** Data listing follows **
(* ===== verification/Errors.v ===== *)
(** * Errors: the NXS error taxonomy

    Every application error of the modelled components ([core/errors.py] and the
    [errors.py] of each component) with its stable public code, HTTP status and
    retryability, and [exn], the exceptions a modelled function can raise: an
    [NxsError] or one of the Python or driver exceptions the code lets escape. *)

From S2P Require Import Prelude.

(** [workflows/errors.py] *)
Inductive WorkflowError : Type :=
| WorkflowNotFoundError
| WorkflowVersionNotFoundError
| WorkflowRunNotFoundError
| WorkflowInvalidDefinitionError
| WorkflowInvalidStateError
| WorkflowConflictError
| WorkflowExecutionFencedError
| WorkflowStepFailedError (upstream_code : string).

Definition workflow_error_code (e : WorkflowError) : string :=
  match e with
  | WorkflowNotFoundError => "NXS_WORKFLOW_NOT_FOUND"
  | WorkflowVersionNotFoundError => "NXS_WORKFLOW_VERSION_NOT_FOUND"
  | WorkflowRunNotFoundError => "NXS_WORKFLOW_RUN_NOT_FOUND"
  | WorkflowInvalidDefinitionError => "NXS_WORKFLOW_INVALID_DEFINITION"
  | WorkflowInvalidStateError => "NXS_WORKFLOW_INVALID_STATE"
  | WorkflowConflictError => "NXS_WORKFLOW_CONFLICT"
  | WorkflowExecutionFencedError => "NXS_WORKFLOW_EXECUTION_FENCED"
  | WorkflowStepFailedError _ => "NXS_WORKFLOW_STEP_FAILED"
  end.

Definition workflow_error_status (e : WorkflowError) : Z :=
  match e with
  | WorkflowNotFoundError | WorkflowVersionNotFoundError | WorkflowRunNotFoundError => 404
  | WorkflowInvalidDefinitionError => 422
  | WorkflowInvalidStateError | WorkflowConflictError | WorkflowExecutionFencedError => 409
  | WorkflowStepFailedError _ => 502
  end.

(** [scheduler/errors.py] *)
Inductive ScheduleError : Type :=
| ScheduleNotFoundError
| OccurrenceNotFoundError
| ScheduleInvalidStateError
| ScheduleConflictError
| ScheduleInvalidRecurrenceError
| ScheduleTargetRejectedError
| ScheduleExecutionFencedError
| ScheduleDispatchFailedError.

Definition schedule_error_code (e : ScheduleError) : string :=
  match e with
  | ScheduleNotFoundError => "NXS_SCHED_NOT_FOUND"
  | OccurrenceNotFoundError => "NXS_SCHED_OCCURRENCE_NOT_FOUND"
  | ScheduleInvalidStateError => "NXS_SCHED_INVALID_STATE"
  | ScheduleConflictError => "NXS_SCHED_CONFLICT"
  | ScheduleInvalidRecurrenceError => "NXS_SCHED_INVALID_RECURRENCE"
  | ScheduleTargetRejectedError => "NXS_SCHED_TARGET_REJECTED"
  | ScheduleExecutionFencedError => "NXS_SCHED_EXECUTION_FENCED"
  | ScheduleDispatchFailedError => "NXS_SCHED_DISPATCH_FAILED"
  end.

Definition schedule_error_status (e : ScheduleError) : Z :=
  match e with
  | ScheduleNotFoundError | OccurrenceNotFoundError => 404
  | ScheduleInvalidStateError | ScheduleConflictError | ScheduleExecutionFencedError => 409
  | ScheduleInvalidRecurrenceError | ScheduleTargetRejectedError => 422
  | ScheduleDispatchFailedError => 503
  end.

Definition schedule_error_retryable (e : ScheduleError) : bool :=
  match e with ScheduleDispatchFailedError => true | _ => false end.

(** [campaigns/errors.py] *)
Inductive CampaignError : Type :=
| CampaignNotFoundError
| CampaignRunNotFoundError
| CampaignInvalidStateError
| CampaignConflictError
| CampaignInvalidAudienceError
| CampaignEligibilityDeniedError
| CampaignExecutionFencedError
| CampaignDispatchFailedError (upstream_code : string).

Definition campaign_error_code (e : CampaignError) : string :=
  match e with
  | CampaignNotFoundError => "NXS_CAMPAIGN_NOT_FOUND"
  | CampaignRunNotFoundError => "NXS_CAMPAIGN_RUN_NOT_FOUND"
  | CampaignInvalidStateError => "NXS_CAMPAIGN_INVALID_STATE"
  | CampaignConflictError => "NXS_CAMPAIGN_CONFLICT"
  | CampaignInvalidAudienceError => "NXS_CAMPAIGN_INVALID_AUDIENCE"
  | CampaignEligibilityDeniedError => "NXS_CAMPAIGN_ELIGIBILITY_DENIED"
  | CampaignExecutionFencedError => "NXS_CAMPAIGN_EXECUTION_FENCED"
  | CampaignDispatchFailedError _ => "NXS_CAMPAIGN_DISPATCH_FAILED"
  end.

Definition campaign_error_status (e : CampaignError) : Z :=
  match e with
  | CampaignNotFoundError | CampaignRunNotFoundError => 404
  | CampaignInvalidAudienceError => 422
  | CampaignDispatchFailedError _ => 503
  | _ => 409
  end.

Definition campaign_error_retryable (e : CampaignError) : bool :=
  match e with CampaignDispatchFailedError _ => true | _ => false end.

(** [cells/errors.py] *)
Inductive CellError : Type :=
| PlacementRequiredError
| PlacementFencedError
| PlacementConflictError
| CellUnavailableError.

Definition cell_error_code (e : CellError) : string :=
  match e with
  | PlacementRequiredError => "NXS_CELL_PLACEMENT_REQUIRED"
  | PlacementFencedError => "NXS_CELL_PLACEMENT_FENCED"
  | PlacementConflictError => "NXS_CELL_PLACEMENT_CONFLICT"
  | CellUnavailableError => "NXS_CELL_UNAVAILABLE"
  end.

(** [messaging/errors.py]; [MessagingProviderError] carries the provider's own code and
    its [retryable] flag per instance. *)
Inductive MessagingError : Type :=
| MessagingAccountNotFoundError
| MessagingAccountDisabledError
| MessagingAccountConflictError
| MessagingConfigInvalidError
| MessageNotFoundError
| MessagingConversationInvalidError
| MessagingRecipientInvalidError
| MessagingPayloadInvalidError
| MessagingAuthFailedError
| MessagingSignatureInvalidError
| MessagingReplayRejectedError
| MessagingChallengeFailedError
| MessagingIdempotencyConflictError
| MessagingSendInProgressError
| MessagingProviderError (provider_code : option string) (provider_retryable : bool)
| MessagingDeliveryFailedError (original_error_code : option string)
| MessagingTimeoutError
| MessagingRateLimitedError
| MessagingStateConflictError.

Definition messaging_error_code (e : MessagingError) : string :=
  match e with
  | MessagingAccountNotFoundError => "NXS_MSG_ACCOUNT_NOT_FOUND"
  | MessagingAccountDisabledError => "NXS_MSG_ACCOUNT_DISABLED"
  | MessagingAccountConflictError => "NXS_MSG_ACCOUNT_CONFLICT"
  | MessagingConfigInvalidError => "NXS_MSG_CONFIG_INVALID"
  | MessageNotFoundError => "NXS_MSG_MESSAGE_NOT_FOUND"
  | MessagingConversationInvalidError => "NXS_MSG_CONVERSATION_INVALID"
  | MessagingRecipientInvalidError => "NXS_MSG_RECIPIENT_INVALID"
  | MessagingPayloadInvalidError => "NXS_MSG_PAYLOAD_INVALID"
  | MessagingAuthFailedError => "NXS_MSG_AUTH_FAILED"
  | MessagingSignatureInvalidError => "NXS_MSG_SIGNATURE_INVALID"
  | MessagingReplayRejectedError => "NXS_MSG_REPLAY_REJECTED"
  | MessagingChallengeFailedError => "NXS_MSG_CHALLENGE_FAILED"
  | MessagingIdempotencyConflictError => "NXS_MSG_IDEMPOTENCY_CONFLICT"
  | MessagingSendInProgressError => "NXS_MSG_SEND_IN_PROGRESS"
  | MessagingProviderError _ _ => "NXS_MSG_PROVIDER_ERROR"
  | MessagingDeliveryFailedError _ => "NXS_MSG_DELIVERY_FAILED"
  | MessagingTimeoutError => "NXS_MSG_TIMEOUT"
  | MessagingRateLimitedError => "NXS_MSG_RATE_LIMITED"
  | MessagingStateConflictError => "NXS_MSG_STATE_CONFLICT"
  end.

Definition messaging_error_status (e : MessagingError) : Z :=
  match e with
  | MessagingAccountNotFoundError | MessageNotFoundError => 404
  | MessagingAccountDisabledError | MessagingAccountConflictError
  | MessagingConversationInvalidError | MessagingReplayRejectedError
  | MessagingIdempotencyConflictError | MessagingSendInProgressError
  | MessagingStateConflictError => 409
  | MessagingConfigInvalidError | MessagingRecipientInvalidError
  | MessagingPayloadInvalidError => 422
  | MessagingAuthFailedError | MessagingSignatureInvalidError => 401
  | MessagingChallengeFailedError => 403
  | MessagingProviderError _ _ | MessagingDeliveryFailedError _ => 502
  | MessagingTimeoutError => 504
  | MessagingRateLimitedError => 429
  end.

Definition messaging_error_retryable (e : MessagingError) : bool :=
  match e with
  | MessagingSendInProgressError | MessagingRateLimitedError => true
  | MessagingProviderError _ r => r
  | _ => false
  end.

(** The errors of customers and conversations in [core/errors.py] *)
Inductive CustomerError : Type :=
| IdentityConflictError
| IdentityNormalizationError
| UnsupportedIdentityTypeError
| CustomerNotFoundError
| ConversationNotFoundError
| ConversationStateConflictError
| ConversationExternalKeyConflictError
| ConversationCustomerConflictError
| CoreNotFoundError.

Definition customer_error_code (e : CustomerError) : string :=
  match e with
  | IdentityConflictError => "NXS_CUSTOMER_IDENTITY_CONFLICT"
  | IdentityNormalizationError => "NXS_CUSTOMER_IDENTITY_INVALID"
  | UnsupportedIdentityTypeError => "NXS_CUSTOMER_IDENTITY_UNSUPPORTED"
  | CustomerNotFoundError => "NXS_CUSTOMER_NOT_FOUND"
  | ConversationNotFoundError => "NXS_CONVERSATION_NOT_FOUND"
  | ConversationStateConflictError => "NXS_CONVERSATION_STATE_CONFLICT"
  | ConversationExternalKeyConflictError => "NXS_CONVERSATION_EXTERNAL_CONFLICT"
  | ConversationCustomerConflictError => "NXS_CONVERSATION_CUSTOMER_CONFLICT"
  | CoreNotFoundError => "NXS_CORE_NOT_FOUND"
  end.

(** The [NxsError] hierarchy. [OtherNxsError] stands for a subclass raised by a
    component that is a parameter of the model (the tool engine, the agent
    runtime), known only through its [code] and [retryable] attributes. *)
Inductive NxsError : Type :=
| WorkflowErr (e : WorkflowError)
| ScheduleErr (e : ScheduleError)
| CellErr (e : CellError)
| CampaignErr (e : CampaignError)
| MessagingErr (e : MessagingError)
| CustomerErr (e : CustomerError)
| ValidationFailedError
| HumanInvalidStateError
| OrganizationInvalidStateError
| OrganizationVersionConflictError
| IntegrationCircuitOpenError
| IntegrationOutboundRateLimitedError
| RateLimitedError
| OtherNxsError (other_code : string) (other_retryable : bool).

Definition code (e : NxsError) : string :=
  match e with
  | WorkflowErr e => workflow_error_code e
  | ScheduleErr e => schedule_error_code e
  | CellErr e => cell_error_code e
  | CampaignErr e => campaign_error_code e
  | MessagingErr e => messaging_error_code e
  | CustomerErr e => customer_error_code e
  | ValidationFailedError => "NXS_CORE_VALIDATION_FAILED"
  | HumanInvalidStateError => "NXS_HUMAN_INVALID_STATE"
  | OrganizationInvalidStateError => "NXS_ORG_INVALID_STATE"
  | OrganizationVersionConflictError => "NXS_ORG_VERSION_CONFLICT"
  | IntegrationCircuitOpenError => "NXS_INT_CIRCUIT_OPEN"
  | IntegrationOutboundRateLimitedError => "NXS_INT_OUTBOUND_RATE_LIMITED"
  | RateLimitedError => "NXS_CORE_RATE_LIMITED"
  | OtherNxsError c _ => c
  end.

(** [NxsError.retryable]: a class attribute, [False] unless a subclass overrides it. *)
Definition retryable (e : NxsError) : bool :=
  match e with
  | WorkflowErr _ | CellErr _ | CustomerErr _ => false
  | ScheduleErr e => schedule_error_retryable e
  | CampaignErr e => campaign_error_retryable e
  | MessagingErr e => messaging_error_retryable e
  | ValidationFailedError | HumanInvalidStateError | OrganizationInvalidStateError => false
  | IntegrationCircuitOpenError | IntegrationOutboundRateLimitedError | RateLimitedError
  | OrganizationVersionConflictError => true
  | OtherNxsError _ r => r
  end.

(** Exceptions: an [NxsError], or a Python or driver exception. [OutOfFuel] is no
    exception of the program: it marks a modelled [while] loop that ran out of
    the bound given to it, and the theorems show it is never returned. *)
Inductive exn : Type :=
| Nxs (e : NxsError)
| KeyError
| ValueError
| OverflowError
| IntegrityError
| NoResultFound
| MultipleResultsFound
| PendingRollbackError
| StopIteration
| AssertionError
| DeferStatus
| OutOfFuel.

#[export] Instance WorkflowError_eq : EqDecision WorkflowError.
Proof. solve_decision. Defined.
#[export] Instance ScheduleError_eq : EqDecision ScheduleError.
Proof. solve_decision. Defined.
#[export] Instance CampaignError_eq : EqDecision CampaignError.
Proof. solve_decision. Defined.
#[export] Instance CellError_eq : EqDecision CellError.
Proof. solve_decision. Defined.
#[export] Instance MessagingError_eq : EqDecision MessagingError.
Proof. solve_decision. Defined.
#[export] Instance CustomerError_eq : EqDecision CustomerError.
Proof. solve_decision. Defined.
#[export] Instance NxsError_eq : EqDecision NxsError.
Proof. solve_decision. Defined.
#[export] Instance exn_eq : EqDecision exn.
Proof. solve_decision. Defined.
Lemma check_branch_Ok steps s b :
  NoDup (map key steps) →
  check_branch steps s b = Ok tt ↔ ∃ t, t ∈ steps ∧ key t = b ∧ key s ∈ depends_on t.
Proof.
  intros Hnd. unfold check_branch. split.
  - destruct (find_step steps b) as [t|] eqn:Hf; [|done].
    apply find_step_In in Hf as [? ?]. case_bool_decide; [eauto|done].
  - intros (t & Ht & <- & Hin). rewrite find_step_spec by done. by rewrite bool_decide_true.
Qed.

Lemma check_step_Ok steps s :
  NoDup (map key steps) →
  check_step steps (map key steps) s = Ok tt ↔
  (∀ d, d ∈ depends_on s → d ∈ map key steps) ∧
  (∀ b, b ∈ branches s → ∃ t, t ∈ steps ∧ key t = b ∧ key s ∈ depends_on t).
Proof.
  intros Hnd. unfold check_step, branches. rewrite <- Forall_forall.
  case_bool_decide as Hdeps; [|naive_solver].
  destruct (config s) as [c|c|c|c];
    try (split; [intros _; split; [done|by intros b ?%not_elem_of_nil]|done]).
  case_bool_decide as Hb.
  - rewrite iterM_Ok, Forall_forall. split.
    + intros Hall. split; [done|]. intros b Hin. by apply check_branch_Ok, Hall.
    + intros [_ Hall] b Hin. by apply check_branch_Ok, Hall.
  - split; [done|]. intros [_ Hall]. contradict Hb. apply Forall_forall. intros b Hin.
    destruct (Hall b Hin) as (t & Ht & <- & _). by apply list_elem_of_fmap_2.
Qed.

(** ** Building the graph *)

Lemma indegree_lookup steps s :
  NoDup (map key steps) → s ∈ steps →
  indegree_of steps !! key s = Some (Z.of_nat (length (depends_on s))).
Proof.
  intros Hnd Hs. apply elem_of_list_to_map_1.
  - by rewrite <- list_fmap_compose.
  - apply list_elem_of_fmap. by exists s.
Qed.

(** The children of [k] after the steps of [done] have been processed: each step
    once per occurrence of [k] among its dependencies. *)
Definition children_after (done : list WorkflowStepSpec) (k : string) : list string :=
  concat (map (λ s, replicate (occ (depends_on s) k) (key s)) done).

Lemma add_children_spec child deps m :
  (∀ d, d ∈ deps → is_Some (m !! d)) →
  ∃ m', foldM (add_child child) deps m = Ok m' ∧
    ∀ k, m' !! k = (λ l, l ++ replicate (occ deps k) child) <$> m !! k.
Proof.
  revert m; induction deps as [|d deps IH]; intros m Hm; simpl.
  - exists m. split; [done|]. intros k. destruct (m !! k); simpl; by rewrite ?app_nil_r.
  - destruct (Hm d) as [l Hl]; [by constructor|]. unfold add_child at 1. rewrite Hl.
    destruct (IH (<[d:=l ++ [child]]> m)) as (m' & -> & Hm').
    { intros k Hk. rewrite lookup_insert. case_decide; [by eexists|]. apply Hm. by constructor. }
    exists m'. split; [done|]. intros k. rewrite Hm', lookup_insert.
    case_decide as Hdk.
    + subst. rewrite Hl. simpl. destruct (String.string_dec k k); [|done].
      simpl. by rewrite <- app_assoc.
    + destruct (String.string_dec d k); [done|]. done.
Qed.

Lemma children_fold_spec (ks : list string) todo done m :
  (∀ s d, s ∈ todo → d ∈ depends_on s → d ∈ ks) →
  (∀ k, k ∈ ks → m !! k = Some (children_after done k)) →
  ∃ m', foldM (λ m s, foldM (add_child (key s)) (depends_on s) m) todo m = Ok m' ∧
    ∀ k, k ∈ ks → m' !! k = Some (children_after (done ++ todo) k).
Proof.
  revert done m; induction todo as [|s todo IH]; intros done m Hks Hm; simpl.
  - exists m. by rewrite app_nil_r.
  - destruct (add_children_spec (key s) (depends_on s) m) as (m1 & -> & Hm1).
    { intros d Hd. rewrite (Hm d); [done|]. apply (Hks s); [by constructor|done]. }
    destruct (IH (done ++ [s]) m1) as (m' & -> & Hm').
    { intros t d ?. apply Hks. by constructor. }
    { intros k Hk. rewrite Hm1, Hm by done. simpl. f_equal.
      unfold children_after. by rewrite map_app, concat_app; simpl; rewrite app_nil_r. }
    exists m'. split; [done|]. intros k Hk. rewrite Hm' by done.
    by rewrite <- app_assoc.
Qed.

Lemma children_of_spec steps :
  graph_ok steps → ∃ children, children_of steps = Ok children ∧
    ∀ k, k ∈ map key steps → children !! k = Some (children_after steps k).
Proof.
  intros Hok. unfold children_of. apply (children_fold_spec (map key steps) steps []).
  - apply (graph_deps _ Hok).
  - intros k (s & -> & Hs)%list_elem_of_fmap. apply elem_of_list_to_map_1.
    + rewrite <- list_fmap_compose. apply (graph_keys _ Hok).
    + apply list_elem_of_fmap. by exists s.
Qed.

Lemma children_after_keys steps k : children_after steps k ⊆ map key steps.
Proof.
  unfold children_after. intros c Hc. apply list_elem_of_In, in_concat in Hc as (l & Hl & Hc).
  apply list_elem_of_In, list_elem_of_fmap in Hl as (s & -> & Hs).
  apply list_elem_of_In, elem_of_replicate in Hc as [-> _]. by apply list_elem_of_fmap_2.
Qed.

Lemma children_after_occ steps s k :
  NoDup (map key steps) → s ∈ steps →
  occ (children_after steps k) (key s) = occ (depends_on s) k.
Proof.
  unfold children_after. induction steps as [|u steps IH]; simpl; [by intros _ ?%not_elem_of_nil|].
  rewrite NoDup_cons, elem_of_cons, count_occ_app, occ_replicate. intros [Hu Hnd] [->|Hs].
  - rewrite String.eqb_refl. enough (occ (children_after steps k) (key u) = 0%nat) as H.
    { unfold children_after in H. lia. }
    apply occ_not_elem_of. by intros ?%children_after_keys.
  - rewrite IH by done. destruct (String.eqb_spec (key u) (key s)) as [Heq|]; [|done].
    contradict Hu. rewrite Heq. by apply list_elem_of_fmap_2.
Qed.

(** ** Kahn's loop *)

Section kahn.
Context (steps : list WorkflowStepSpec) (Hok : graph_ok steps).

(** Dependencies of [s] (with multiplicity) not yet in the order. *)
Definition unmet (ordered : list string) (s : WorkflowStepSpec) : nat :=
  length (filter (λ d, d ∉ ordered) (depends_on s)).

(** The loop invariant. [pending] holds the decrements the inner loop still owes
    for the step popped last; between iterations of the outer loop it is empty. *)
Record kahn_inv (ordered ready : list string) (ind : gmap string Z)
    (pending : list string) : Prop := {
  ki_nodup : NoDup (ordered ++ ready);
  ki_keys : ordered ++ ready ⊆ map key steps;
  ki_ind : ∀ s, s ∈ steps →
    ind !! key s = Some (Z.of_nat (unmet ordered s + occ pending (key s)));
  ki_zero : ∀ s, s ∈ steps →
    key s ∈ ordered ++ ready ↔ (unmet ordered s + occ pending (key s) = 0)%nat;
  ki_topo : topological steps ordered;
}.

Lemma unmet_zero ordered s : unmet ordered s = 0%nat ↔ depends_on s ⊆ ordered.
Proof.
  unfold unmet. rewrite length_zero_iff_nil. split.
  - intros Hf d Hd. apply dec_stable. intros Hn.
    assert (d ∈ filter (λ d, d ∉ ordered) (depends_on s)) as Hin
      by (by apply list_elem_of_filter).
    rewrite Hf in Hin. by apply not_elem_of_nil in Hin.
  - intros Hsub. apply elem_of_nil_inv. intros d [Hn Hd]%list_elem_of_filter.
    by apply Hn, Hsub.
Qed.

Lemma unmet_pop ordered k s :
  k ∉ ordered → unmet ordered s = (unmet (ordered ++ [k]) s + occ (depends_on s) k)%nat.
Proof.
  intros Hk. unfold unmet. induction (depends_on s) as [|d l IH]; [done|].
  rewrite !filter_cons. simpl.
  destruct (String.string_dec d k) as [->|Hdk].
  - rewrite decide_True by done. rewrite decide_False by set_solver. simpl. lia.
  - destruct (decide (d ∉ ordered)).
    + rewrite decide_True by set_solver. simpl. lia.
    + rewrite decide_False by set_solver. lia.
Qed.

Lemma sorted_append ordered ready c :
  ordered ++ merge_sort String.le (ready ++ [c]) ≡ₚ c :: (ordered ++ ready).
Proof. rewrite merge_sort_Permutation. solve_Permutation. Qed.

(** One decrement of the inner loop: the entry of [sc] loses one pending unit,
    every other entry is untouched. *)
Lemma decrement_ind ordered ready ind sc cs :
  sc ∈ steps → kahn_inv ordered ready ind (key sc :: cs) →
  ∀ s, s ∈ steps →
    <[key sc := Z.of_nat (unmet ordered sc + occ cs (key sc))]> ind !! key s =
    Some (Z.of_nat (unmet ordered s + occ cs (key s))).
Proof.
  intros Hsc Hinv s Hs. destruct (decide (key s = key sc)) as [He|He].
  - apply (key_inj _ _ _ (graph_keys _ Hok) Hs Hsc) in He as ->. by rewrite lookup_insert_eq.
  - rewrite lookup_insert_ne, (ki_ind _ _ _ _ Hinv) by done. simpl.
    destruct (String.string_dec (key sc) (key s)); congruence.
Qed.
** End of Data listing **
## Action item
Only the number is wanted: how many lines of the material contain the word "ScheduleTargetRejectedError"?

## Output below
3